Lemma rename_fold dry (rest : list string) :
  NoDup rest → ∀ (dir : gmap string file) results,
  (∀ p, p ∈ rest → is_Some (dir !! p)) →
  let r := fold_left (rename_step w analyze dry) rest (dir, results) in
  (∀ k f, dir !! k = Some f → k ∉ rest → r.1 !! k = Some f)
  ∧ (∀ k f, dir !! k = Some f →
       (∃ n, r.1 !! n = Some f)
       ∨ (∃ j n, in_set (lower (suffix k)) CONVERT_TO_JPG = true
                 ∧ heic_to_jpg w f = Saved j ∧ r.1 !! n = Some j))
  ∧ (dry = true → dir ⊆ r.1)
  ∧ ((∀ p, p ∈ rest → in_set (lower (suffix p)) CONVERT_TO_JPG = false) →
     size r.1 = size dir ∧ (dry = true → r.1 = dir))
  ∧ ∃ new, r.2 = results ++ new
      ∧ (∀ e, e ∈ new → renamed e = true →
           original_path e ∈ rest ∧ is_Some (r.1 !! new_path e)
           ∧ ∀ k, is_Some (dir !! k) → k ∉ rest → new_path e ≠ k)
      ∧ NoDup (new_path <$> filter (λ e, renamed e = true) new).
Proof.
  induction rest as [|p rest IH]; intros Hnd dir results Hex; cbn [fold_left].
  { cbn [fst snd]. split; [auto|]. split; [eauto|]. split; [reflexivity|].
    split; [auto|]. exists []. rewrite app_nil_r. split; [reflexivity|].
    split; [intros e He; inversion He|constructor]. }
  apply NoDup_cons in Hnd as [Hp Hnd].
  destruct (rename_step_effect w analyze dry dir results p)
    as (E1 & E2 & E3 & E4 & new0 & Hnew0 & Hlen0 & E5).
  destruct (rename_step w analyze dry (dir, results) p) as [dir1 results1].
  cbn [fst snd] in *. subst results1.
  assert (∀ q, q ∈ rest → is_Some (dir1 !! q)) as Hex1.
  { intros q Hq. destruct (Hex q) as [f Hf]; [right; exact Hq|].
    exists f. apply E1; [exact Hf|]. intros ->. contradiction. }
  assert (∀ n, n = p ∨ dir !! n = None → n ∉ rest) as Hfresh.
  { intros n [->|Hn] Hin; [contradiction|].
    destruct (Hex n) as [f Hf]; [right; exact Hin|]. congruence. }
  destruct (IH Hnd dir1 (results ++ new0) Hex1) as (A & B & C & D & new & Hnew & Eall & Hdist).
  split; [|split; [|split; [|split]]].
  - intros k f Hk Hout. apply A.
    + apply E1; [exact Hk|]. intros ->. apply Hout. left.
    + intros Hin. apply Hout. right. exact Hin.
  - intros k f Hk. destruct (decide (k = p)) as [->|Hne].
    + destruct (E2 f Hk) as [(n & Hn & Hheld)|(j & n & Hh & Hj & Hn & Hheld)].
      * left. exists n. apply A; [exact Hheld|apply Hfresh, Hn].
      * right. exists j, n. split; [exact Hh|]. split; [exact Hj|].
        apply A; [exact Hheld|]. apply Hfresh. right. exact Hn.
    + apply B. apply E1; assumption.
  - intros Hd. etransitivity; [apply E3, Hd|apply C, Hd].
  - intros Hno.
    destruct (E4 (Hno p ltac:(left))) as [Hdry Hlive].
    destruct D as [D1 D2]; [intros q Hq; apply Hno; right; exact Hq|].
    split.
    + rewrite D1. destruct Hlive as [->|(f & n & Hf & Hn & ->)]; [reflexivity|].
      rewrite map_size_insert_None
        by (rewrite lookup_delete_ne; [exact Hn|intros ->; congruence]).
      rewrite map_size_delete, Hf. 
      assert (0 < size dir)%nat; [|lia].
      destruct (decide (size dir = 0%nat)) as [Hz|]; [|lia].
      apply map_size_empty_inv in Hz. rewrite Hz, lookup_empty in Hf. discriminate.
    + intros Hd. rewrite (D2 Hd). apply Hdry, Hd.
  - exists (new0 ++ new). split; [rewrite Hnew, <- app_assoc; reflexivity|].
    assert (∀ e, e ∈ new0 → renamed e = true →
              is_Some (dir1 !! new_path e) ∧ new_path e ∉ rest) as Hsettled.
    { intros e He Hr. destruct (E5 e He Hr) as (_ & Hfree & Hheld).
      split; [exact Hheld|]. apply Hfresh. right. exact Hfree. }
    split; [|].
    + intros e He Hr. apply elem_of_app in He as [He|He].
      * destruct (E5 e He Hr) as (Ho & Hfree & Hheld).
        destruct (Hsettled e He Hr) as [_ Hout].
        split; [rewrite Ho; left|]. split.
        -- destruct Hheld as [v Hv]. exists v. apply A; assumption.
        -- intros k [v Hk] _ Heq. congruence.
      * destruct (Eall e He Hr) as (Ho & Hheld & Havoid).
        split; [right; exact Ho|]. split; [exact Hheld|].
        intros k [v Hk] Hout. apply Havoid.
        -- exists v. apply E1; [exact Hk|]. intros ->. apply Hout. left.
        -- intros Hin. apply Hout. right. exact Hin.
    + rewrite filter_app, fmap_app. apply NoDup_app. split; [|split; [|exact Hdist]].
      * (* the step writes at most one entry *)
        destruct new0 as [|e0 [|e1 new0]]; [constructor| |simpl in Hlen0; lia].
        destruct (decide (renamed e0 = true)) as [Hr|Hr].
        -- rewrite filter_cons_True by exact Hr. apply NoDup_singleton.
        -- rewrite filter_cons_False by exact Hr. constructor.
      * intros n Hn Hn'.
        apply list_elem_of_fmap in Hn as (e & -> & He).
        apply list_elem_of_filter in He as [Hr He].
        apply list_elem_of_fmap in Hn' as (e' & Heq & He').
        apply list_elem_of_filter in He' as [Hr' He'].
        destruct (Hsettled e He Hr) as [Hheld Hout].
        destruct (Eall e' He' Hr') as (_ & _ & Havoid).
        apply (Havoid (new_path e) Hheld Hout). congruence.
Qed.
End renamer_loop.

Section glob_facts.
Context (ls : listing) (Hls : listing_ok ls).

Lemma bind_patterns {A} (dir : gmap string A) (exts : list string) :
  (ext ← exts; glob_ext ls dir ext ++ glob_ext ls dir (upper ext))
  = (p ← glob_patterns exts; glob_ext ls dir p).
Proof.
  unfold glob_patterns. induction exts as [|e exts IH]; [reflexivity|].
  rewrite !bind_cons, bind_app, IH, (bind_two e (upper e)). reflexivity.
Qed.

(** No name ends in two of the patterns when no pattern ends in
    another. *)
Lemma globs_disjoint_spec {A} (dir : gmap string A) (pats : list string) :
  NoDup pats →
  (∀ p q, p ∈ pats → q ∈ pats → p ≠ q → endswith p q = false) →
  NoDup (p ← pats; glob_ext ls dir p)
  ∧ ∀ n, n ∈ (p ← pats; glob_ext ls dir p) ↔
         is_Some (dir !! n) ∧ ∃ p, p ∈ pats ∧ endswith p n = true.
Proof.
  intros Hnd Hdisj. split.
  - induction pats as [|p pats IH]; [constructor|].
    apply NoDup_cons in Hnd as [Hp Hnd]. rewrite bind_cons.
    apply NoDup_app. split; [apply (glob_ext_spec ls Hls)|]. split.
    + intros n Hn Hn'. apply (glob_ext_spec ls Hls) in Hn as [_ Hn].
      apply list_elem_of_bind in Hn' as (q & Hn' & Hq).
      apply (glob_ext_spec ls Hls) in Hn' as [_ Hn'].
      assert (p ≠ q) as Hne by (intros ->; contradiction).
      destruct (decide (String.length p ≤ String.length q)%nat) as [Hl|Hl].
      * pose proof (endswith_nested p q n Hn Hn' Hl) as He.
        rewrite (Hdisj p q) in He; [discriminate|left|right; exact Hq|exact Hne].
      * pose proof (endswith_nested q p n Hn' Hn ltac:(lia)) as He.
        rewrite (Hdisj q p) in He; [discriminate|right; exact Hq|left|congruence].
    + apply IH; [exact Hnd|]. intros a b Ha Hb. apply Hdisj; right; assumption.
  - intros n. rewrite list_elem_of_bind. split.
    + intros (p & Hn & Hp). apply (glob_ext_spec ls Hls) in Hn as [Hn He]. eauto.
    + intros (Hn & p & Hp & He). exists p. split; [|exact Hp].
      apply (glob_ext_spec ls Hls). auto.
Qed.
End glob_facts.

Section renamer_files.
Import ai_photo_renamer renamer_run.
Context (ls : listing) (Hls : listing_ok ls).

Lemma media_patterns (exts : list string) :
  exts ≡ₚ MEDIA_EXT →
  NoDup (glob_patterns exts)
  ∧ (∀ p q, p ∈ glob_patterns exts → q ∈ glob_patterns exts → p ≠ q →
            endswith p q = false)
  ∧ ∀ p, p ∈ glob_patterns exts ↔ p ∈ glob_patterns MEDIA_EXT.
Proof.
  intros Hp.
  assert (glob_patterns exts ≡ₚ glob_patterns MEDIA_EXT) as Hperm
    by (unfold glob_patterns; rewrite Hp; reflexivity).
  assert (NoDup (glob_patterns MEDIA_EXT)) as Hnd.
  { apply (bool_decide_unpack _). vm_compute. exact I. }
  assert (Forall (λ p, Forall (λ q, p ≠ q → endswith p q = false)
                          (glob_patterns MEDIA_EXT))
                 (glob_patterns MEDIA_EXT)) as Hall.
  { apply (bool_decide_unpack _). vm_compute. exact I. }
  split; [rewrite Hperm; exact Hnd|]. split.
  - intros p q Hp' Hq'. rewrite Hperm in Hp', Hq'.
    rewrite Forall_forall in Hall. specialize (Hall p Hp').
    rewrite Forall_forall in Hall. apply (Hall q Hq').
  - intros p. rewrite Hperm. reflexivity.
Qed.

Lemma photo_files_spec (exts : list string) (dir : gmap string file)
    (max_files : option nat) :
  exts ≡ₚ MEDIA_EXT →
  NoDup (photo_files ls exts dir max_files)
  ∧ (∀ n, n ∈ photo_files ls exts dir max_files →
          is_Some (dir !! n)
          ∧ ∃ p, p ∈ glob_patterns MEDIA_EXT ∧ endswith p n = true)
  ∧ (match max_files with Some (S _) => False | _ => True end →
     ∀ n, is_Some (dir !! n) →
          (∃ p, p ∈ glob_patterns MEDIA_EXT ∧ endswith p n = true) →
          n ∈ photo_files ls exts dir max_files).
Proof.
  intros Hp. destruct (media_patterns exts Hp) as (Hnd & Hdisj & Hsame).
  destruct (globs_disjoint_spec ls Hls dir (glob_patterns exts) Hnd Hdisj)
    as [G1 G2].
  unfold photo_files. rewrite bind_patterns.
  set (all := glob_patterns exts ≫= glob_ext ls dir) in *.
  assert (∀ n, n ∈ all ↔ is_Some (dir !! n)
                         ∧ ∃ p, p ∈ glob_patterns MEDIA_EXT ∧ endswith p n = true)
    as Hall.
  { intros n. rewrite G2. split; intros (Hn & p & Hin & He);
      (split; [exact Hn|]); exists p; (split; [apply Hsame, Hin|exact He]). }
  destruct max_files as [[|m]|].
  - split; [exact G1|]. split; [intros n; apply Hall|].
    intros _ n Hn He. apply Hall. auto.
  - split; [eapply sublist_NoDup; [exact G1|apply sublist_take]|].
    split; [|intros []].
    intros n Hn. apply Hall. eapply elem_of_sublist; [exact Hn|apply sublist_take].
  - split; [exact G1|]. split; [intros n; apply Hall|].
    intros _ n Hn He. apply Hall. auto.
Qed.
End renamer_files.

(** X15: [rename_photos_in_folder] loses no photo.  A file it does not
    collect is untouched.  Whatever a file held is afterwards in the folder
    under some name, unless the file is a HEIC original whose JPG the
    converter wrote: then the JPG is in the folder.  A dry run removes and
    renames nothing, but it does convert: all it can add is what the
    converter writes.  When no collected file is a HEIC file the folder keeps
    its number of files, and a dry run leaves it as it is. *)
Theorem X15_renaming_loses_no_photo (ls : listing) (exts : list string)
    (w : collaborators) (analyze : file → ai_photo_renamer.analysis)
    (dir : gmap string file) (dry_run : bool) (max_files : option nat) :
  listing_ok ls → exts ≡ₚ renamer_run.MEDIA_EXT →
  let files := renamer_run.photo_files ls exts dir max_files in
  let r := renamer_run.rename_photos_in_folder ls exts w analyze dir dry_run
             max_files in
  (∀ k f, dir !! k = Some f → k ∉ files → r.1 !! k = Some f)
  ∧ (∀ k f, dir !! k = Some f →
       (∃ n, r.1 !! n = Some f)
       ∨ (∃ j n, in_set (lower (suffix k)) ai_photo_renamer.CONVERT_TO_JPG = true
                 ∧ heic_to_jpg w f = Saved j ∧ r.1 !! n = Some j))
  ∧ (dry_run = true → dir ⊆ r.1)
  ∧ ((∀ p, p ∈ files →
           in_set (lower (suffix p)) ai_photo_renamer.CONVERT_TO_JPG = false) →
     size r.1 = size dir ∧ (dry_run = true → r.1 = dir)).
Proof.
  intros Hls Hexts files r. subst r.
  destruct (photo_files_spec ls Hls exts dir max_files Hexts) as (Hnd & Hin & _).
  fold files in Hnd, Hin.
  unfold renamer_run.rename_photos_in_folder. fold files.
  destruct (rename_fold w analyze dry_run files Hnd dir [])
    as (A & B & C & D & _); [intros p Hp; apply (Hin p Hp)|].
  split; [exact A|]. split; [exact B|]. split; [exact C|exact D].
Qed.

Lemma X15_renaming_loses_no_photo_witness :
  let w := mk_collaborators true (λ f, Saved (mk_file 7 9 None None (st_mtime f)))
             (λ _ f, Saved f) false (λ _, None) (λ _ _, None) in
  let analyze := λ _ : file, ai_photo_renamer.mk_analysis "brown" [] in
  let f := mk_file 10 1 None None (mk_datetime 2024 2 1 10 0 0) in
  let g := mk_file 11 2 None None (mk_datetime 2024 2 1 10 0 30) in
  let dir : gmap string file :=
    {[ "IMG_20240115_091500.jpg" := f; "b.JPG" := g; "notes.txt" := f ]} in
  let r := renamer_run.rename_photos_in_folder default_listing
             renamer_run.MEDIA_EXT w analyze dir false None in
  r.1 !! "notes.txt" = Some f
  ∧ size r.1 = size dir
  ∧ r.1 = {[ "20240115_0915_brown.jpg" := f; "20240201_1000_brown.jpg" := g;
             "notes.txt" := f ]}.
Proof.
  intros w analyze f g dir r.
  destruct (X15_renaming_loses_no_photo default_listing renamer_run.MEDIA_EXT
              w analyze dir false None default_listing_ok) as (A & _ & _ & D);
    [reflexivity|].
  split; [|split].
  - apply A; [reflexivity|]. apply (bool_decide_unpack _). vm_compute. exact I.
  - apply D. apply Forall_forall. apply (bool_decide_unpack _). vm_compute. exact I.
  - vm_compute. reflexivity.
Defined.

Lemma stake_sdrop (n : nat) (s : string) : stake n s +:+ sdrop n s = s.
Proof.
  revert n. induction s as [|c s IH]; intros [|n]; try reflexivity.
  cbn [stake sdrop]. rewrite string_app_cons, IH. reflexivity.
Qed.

...

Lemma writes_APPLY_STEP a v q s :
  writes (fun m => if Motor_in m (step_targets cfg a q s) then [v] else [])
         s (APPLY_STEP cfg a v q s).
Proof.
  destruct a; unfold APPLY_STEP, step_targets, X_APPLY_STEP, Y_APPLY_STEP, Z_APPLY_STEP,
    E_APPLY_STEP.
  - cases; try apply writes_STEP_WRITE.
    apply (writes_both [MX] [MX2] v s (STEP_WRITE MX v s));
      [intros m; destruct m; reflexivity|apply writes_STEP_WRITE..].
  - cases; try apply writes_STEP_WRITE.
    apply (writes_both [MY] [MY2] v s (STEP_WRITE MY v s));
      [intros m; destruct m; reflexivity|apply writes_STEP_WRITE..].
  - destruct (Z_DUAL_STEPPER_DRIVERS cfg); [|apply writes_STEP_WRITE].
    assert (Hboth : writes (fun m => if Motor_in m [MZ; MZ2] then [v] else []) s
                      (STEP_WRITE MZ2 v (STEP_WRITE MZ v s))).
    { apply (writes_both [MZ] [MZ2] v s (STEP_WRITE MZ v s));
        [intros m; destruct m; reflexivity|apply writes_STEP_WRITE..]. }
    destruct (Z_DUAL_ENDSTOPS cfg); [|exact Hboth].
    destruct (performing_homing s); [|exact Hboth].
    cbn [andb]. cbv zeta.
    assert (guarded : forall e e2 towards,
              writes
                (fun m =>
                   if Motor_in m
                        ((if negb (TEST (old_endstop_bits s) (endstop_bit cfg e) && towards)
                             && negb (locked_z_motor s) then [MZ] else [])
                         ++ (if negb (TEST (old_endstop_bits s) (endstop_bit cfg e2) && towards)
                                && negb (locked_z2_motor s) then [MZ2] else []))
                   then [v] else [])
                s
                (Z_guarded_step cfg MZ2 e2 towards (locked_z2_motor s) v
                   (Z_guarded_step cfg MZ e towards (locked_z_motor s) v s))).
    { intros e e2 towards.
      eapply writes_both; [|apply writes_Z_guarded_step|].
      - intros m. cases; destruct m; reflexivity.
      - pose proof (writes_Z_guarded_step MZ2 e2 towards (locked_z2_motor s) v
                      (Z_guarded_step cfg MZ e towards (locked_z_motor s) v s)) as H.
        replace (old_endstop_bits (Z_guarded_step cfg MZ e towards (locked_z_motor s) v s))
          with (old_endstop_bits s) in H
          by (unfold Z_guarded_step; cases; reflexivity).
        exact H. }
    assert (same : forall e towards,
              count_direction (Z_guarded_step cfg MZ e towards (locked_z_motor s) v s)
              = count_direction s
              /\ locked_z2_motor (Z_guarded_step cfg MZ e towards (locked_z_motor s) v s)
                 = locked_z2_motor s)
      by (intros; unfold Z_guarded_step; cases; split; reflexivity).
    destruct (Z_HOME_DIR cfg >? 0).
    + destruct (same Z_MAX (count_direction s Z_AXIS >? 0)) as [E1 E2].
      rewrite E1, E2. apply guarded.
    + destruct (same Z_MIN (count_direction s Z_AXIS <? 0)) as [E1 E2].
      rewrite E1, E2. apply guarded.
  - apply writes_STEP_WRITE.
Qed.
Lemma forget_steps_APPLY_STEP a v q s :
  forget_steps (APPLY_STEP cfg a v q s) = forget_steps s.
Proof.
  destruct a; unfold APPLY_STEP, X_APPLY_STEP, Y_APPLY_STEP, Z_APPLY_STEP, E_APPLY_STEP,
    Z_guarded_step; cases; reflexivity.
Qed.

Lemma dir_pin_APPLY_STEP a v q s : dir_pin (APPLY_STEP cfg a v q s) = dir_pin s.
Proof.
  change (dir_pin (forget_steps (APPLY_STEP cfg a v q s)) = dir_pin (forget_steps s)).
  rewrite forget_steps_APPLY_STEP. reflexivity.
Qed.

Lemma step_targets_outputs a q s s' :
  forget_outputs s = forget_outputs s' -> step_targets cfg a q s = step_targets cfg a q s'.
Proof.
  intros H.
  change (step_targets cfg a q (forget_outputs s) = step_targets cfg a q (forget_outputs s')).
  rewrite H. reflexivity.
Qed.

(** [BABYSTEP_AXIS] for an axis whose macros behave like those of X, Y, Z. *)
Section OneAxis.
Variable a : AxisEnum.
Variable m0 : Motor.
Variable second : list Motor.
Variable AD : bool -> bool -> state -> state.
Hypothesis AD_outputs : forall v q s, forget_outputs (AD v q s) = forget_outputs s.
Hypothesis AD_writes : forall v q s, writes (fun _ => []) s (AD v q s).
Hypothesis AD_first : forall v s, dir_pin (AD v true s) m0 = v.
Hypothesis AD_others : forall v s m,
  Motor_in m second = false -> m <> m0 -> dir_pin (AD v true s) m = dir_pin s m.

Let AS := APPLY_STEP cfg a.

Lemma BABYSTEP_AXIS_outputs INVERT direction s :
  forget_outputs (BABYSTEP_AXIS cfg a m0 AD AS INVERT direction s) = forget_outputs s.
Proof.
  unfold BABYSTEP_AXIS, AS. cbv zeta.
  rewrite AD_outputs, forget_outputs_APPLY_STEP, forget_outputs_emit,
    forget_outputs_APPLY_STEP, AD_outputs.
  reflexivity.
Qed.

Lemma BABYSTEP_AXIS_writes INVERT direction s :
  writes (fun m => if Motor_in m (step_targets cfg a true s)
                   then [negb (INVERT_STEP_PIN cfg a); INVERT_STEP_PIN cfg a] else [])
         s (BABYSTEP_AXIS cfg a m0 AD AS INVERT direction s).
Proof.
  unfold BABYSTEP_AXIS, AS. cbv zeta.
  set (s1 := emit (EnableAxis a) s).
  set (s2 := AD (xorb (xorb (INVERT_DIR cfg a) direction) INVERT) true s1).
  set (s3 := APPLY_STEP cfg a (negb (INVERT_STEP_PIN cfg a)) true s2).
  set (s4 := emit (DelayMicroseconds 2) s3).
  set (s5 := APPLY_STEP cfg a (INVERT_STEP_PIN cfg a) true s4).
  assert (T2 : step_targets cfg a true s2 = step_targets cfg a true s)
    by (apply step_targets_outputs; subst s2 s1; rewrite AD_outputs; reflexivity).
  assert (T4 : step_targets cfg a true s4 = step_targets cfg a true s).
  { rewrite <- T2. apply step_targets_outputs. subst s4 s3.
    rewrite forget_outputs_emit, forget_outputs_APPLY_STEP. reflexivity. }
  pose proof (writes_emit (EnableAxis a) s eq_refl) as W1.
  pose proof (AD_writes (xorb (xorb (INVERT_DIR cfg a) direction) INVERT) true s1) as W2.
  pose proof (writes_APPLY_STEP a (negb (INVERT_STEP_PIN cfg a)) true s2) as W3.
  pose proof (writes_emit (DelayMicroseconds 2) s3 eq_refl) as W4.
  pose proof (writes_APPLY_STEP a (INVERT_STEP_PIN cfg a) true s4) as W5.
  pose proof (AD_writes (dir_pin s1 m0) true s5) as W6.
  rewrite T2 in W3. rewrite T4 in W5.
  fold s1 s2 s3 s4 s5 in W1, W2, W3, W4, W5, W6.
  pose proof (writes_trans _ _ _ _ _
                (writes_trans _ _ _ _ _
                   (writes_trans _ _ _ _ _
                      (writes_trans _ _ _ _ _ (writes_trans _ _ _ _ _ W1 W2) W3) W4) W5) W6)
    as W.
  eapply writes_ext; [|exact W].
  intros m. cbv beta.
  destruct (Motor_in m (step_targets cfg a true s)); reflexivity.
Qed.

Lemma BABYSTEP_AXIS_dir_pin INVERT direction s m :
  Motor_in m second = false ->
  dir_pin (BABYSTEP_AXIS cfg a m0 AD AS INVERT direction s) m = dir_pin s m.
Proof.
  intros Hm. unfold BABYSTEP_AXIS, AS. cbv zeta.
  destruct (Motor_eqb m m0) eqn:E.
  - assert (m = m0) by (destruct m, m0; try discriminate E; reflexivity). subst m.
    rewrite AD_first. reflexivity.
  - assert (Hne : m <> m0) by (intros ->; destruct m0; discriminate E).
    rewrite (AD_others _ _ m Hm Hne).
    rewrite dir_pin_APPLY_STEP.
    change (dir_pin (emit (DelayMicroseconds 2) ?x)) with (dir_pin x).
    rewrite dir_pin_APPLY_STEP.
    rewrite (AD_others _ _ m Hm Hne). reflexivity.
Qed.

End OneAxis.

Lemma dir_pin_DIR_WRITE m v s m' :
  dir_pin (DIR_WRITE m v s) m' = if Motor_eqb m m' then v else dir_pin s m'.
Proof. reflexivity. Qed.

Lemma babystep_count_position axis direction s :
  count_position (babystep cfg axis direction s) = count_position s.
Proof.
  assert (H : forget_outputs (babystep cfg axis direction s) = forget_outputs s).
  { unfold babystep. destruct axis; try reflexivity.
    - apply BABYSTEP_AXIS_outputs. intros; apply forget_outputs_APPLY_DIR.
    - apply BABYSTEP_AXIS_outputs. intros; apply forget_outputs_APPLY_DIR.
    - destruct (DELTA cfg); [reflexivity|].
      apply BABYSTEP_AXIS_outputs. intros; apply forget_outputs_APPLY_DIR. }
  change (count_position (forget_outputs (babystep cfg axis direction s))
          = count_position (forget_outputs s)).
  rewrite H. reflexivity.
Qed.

EXERCISE DETAILS
Out of the data above, set down the lines from the one with "by (apply step_targets_outputs;" to the one with "pose proof (writes_APPLY_STEP a (negb", both included, exactly as written and with no additions.

TASK OUTPUT
    by (apply step_targets_outputs; subst s2 s1; rewrite AD_outputs; reflexivity).
  assert (T4 : step_targets cfg a true s4 = step_targets cfg a true s).
  { rewrite <- T2. apply step_targets_outputs. subst s4 s3.
    rewrite forget_outputs_emit, forget_outputs_APPLY_STEP. reflexivity. }
  pose proof (writes_emit (EnableAxis a) s eq_refl) as W1.
  pose proof (AD_writes (xorb (xorb (INVERT_DIR cfg a) direction) INVERT) true s1) as W2.
  pose proof (writes_APPLY_STEP a (negb (INVERT_STEP_PIN cfg a)) true s2) as W3.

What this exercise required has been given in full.